Lemma alloc_type_ok c s i L l t :
  lane s i = Some L -> lane_ok L l t -> (length l < 7)%nat ->
  (forall n, addr n = addr (l_res L) -> size n = size (l_res L) -> geometry (l_base L) (l_end L) (l ++ [n]) (addr (l_res L) + size (l_res L))) ->
  exists s' L', alloc_type c (Z.of_nat i) s = (s', Ok tt) /\ at_lane i L' s s' /\ alloced c l L L'.
Proof.
  intros HL [Hb HE Hring Hlive (tail & Htail & Ht & Hts) Hg] Hlen Hnew. pose proof HL as (_ & _ & _ & H4 & _ & H6)%lane_inv.
  pose proof (live_from_alloc _ _ _ _ Hlive) as Ha8. destruct (ring_next_mod _ Ha8) as [Hn1 Hn2]. pose proof Hlive as [Hf8 _ Hal Hent].
  set (a := l_alloc L) in *. set (r := l_res L) in *. set (new := mkEntry (addr r) (size r) c).
  specialize (Hnew new eq_refl eq_refl). pose proof (geometry_bounds _ _ _ _ Hnew) as Hbd. pow2.
  unfold alloc_type. erewrite M_bind_ok by reflexivity. cbv beta.
  erewrite M_bind_ok by (unfold lift; by rewrite (at_of_nat _ _ _ H4)). erewrite M_bind_ok by (unfold lift; by rewrite (at_of_nat _ _ _ H6)).
  fold a r. cbv zeta.
  match goal with |- context [update_entry a _ (set_entry_sync c);; ?m] =>
    destruct (update3 s i L a tail (set_entry_addr (addr r)) (set_entry_size (size r)) (set_entry_sync c) m HL Htail) as (s1 & E1 & Hs1) end.
  rewrite E1. clear E1. cbn [set_entry_addr set_entry_size set_entry_sync addr size sync_count] in Hs1. fold new in Hs1.
  set (ring1 := <[Z.to_nat a := new]> (l_ring L)) in Hs1.
  assert (Hlen1 : length ring1 = 8%nat) by (unfold ring1; by rewrite length_insert).
  assert (Hold : ring1 !! Z.to_nat a = Some new) by (apply list_lookup_insert_eq; lia).
  erewrite M_bind_ok by reflexivity. cbv beta.
  erewrite M_bind_ok by (unfold lift; by rewrite (lane_entry s1 i _ _ _ (proj1 Hs1) Hold)).
  change (addr new) with (addr r). change (size new) with (size r). rewrite (u32_small (addr r + size r)) by (pow2; lia).
  destruct (lookup_lt_is_Some_2 ring1 (Z.to_nat (ring_next a))) as [nx Hnx]; [lia|].
  match goal with |- context [update_entry (ring_next a) _ (set_entry_sync debug_sync);; ?m] =>
    destruct (update3 s1 i _ (ring_next a) nx (set_entry_addr (addr r + size r)) (set_entry_size 0) (set_entry_sync debug_sync) m (proj1 Hs1) Hnx)
      as (s2 & E2 & Hs2) end.
  rewrite E2. clear E2. cbn [set_entry_addr set_entry_size set_entry_sync addr size sync_count lane_set_ring l_ring] in Hs2.
  set (nt := mkEntry (addr r + size r) 0 debug_sync) in Hs2. set (ring2 := <[Z.to_nat (ring_next a) := nt]> ring1) in Hs2.
  destruct (set_alloc_lane s2 i _ (ring_next a) (proj1 Hs2)) as (s3 & E3 & Hs3).
  eexists s3, _. split; [exact E3|]. split; [exact (at_lane_trans _ _ _ _ _ _ (at_lane_trans _ _ _ _ _ _ Hs1 Hs2) Hs3)|].
  split; [done|]. split; [done|]. split; [done|]. split; [|by destruct l].
  assert (Hidx : ring_next a = (l_free L + Z.of_nat (length (l ++ [new]))) mod 8).
  { rewrite Hn1, Hal, Zplus_mod_idemp_l, length_app. cbn [length]. f_equal. lia. }
  constructor; cbn; try done.
  - unfold ring2. by rewrite length_insert.
  - constructor; cbn; try done; [rewrite length_app; cbn; lia|].
    intros k e Hk. pose proof (lookup_lt_Some _ _ _ Hk) as Hkl. rewrite length_app in Hkl. cbn in Hkl.
    unfold ring2. rewrite list_lookup_insert_ne by (rewrite Hidx, length_app; cbn; apply not_eq_sym, ring_indices; lia).
    apply lookup_app_Some in Hk as [Hk|[Hk1 Hk2]].
    + unfold ring1. rewrite list_lookup_insert_ne; [by apply Hent|].
      apply lookup_lt_Some in Hk. rewrite Hal. apply not_eq_sym, ring_indices; lia.
    + apply list_lookup_singleton_Some in Hk2 as [Hk2 <-]. replace k with (length l) by lia. by rewrite <- Hal.
  - exists nt. split; [|done]. unfold ring2. apply list_lookup_insert_eq. rewrite ?length_insert. lia.
Qed.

※ ※ ※

Exercise description
In the listing above, please print only the lines from the first one to the line where "as (s2 & E2 & Hs2) end." appears, exactly as written, both of those lines included.

Result of this task
Lemma alloc_type_ok c s i L l t :
  lane s i = Some L -> lane_ok L l t -> (length l < 7)%nat ->
  (forall n, addr n = addr (l_res L) -> size n = size (l_res L) -> geometry (l_base L) (l_end L) (l ++ [n]) (addr (l_res L) + size (l_res L))) ->
  exists s' L', alloc_type c (Z.of_nat i) s = (s', Ok tt) /\ at_lane i L' s s' /\ alloced c l L L'.
Proof.
  intros HL [Hb HE Hring Hlive (tail & Htail & Ht & Hts) Hg] Hlen Hnew. pose proof HL as (_ & _ & _ & H4 & _ & H6)%lane_inv.
  pose proof (live_from_alloc _ _ _ _ Hlive) as Ha8. destruct (ring_next_mod _ Ha8) as [Hn1 Hn2]. pose proof Hlive as [Hf8 _ Hal Hent].
  set (a := l_alloc L) in *. set (r := l_res L) in *. set (new := mkEntry (addr r) (size r) c).
  specialize (Hnew new eq_refl eq_refl). pose proof (geometry_bounds _ _ _ _ Hnew) as Hbd. pow2.
  unfold alloc_type. erewrite M_bind_ok by reflexivity. cbv beta.
  erewrite M_bind_ok by (unfold lift; by rewrite (at_of_nat _ _ _ H4)). erewrite M_bind_ok by (unfold lift; by rewrite (at_of_nat _ _ _ H6)).
  fold a r. cbv zeta.
  match goal with |- context [update_entry a _ (set_entry_sync c);; ?m] =>
    destruct (update3 s i L a tail (set_entry_addr (addr r)) (set_entry_size (size r)) (set_entry_sync c) m HL Htail) as (s1 & E1 & Hs1) end.
  rewrite E1. clear E1. cbn [set_entry_addr set_entry_size set_entry_sync addr size sync_count] in Hs1. fold new in Hs1.
  set (ring1 := <[Z.to_nat a := new]> (l_ring L)) in Hs1.
  assert (Hlen1 : length ring1 = 8%nat) by (unfold ring1; by rewrite length_insert).
  assert (Hold : ring1 !! Z.to_nat a = Some new) by (apply list_lookup_insert_eq; lia).
  erewrite M_bind_ok by reflexivity. cbv beta.
  erewrite M_bind_ok by (unfold lift; by rewrite (lane_entry s1 i _ _ _ (proj1 Hs1) Hold)).
  change (addr new) with (addr r). change (size new) with (size r). rewrite (u32_small (addr r + size r)) by (pow2; lia).
  destruct (lookup_lt_is_Some_2 ring1 (Z.to_nat (ring_next a))) as [nx Hnx]; [lia|].
  match goal with |- context [update_entry (ring_next a) _ (set_entry_sync debug_sync);; ?m] =>
    destruct (update3 s1 i _ (ring_next a) nx (set_entry_addr (addr r + size r)) (set_entry_size 0) (set_entry_sync debug_sync) m (proj1 Hs1) Hnx)
      as (s2 & E2 & Hs2) end.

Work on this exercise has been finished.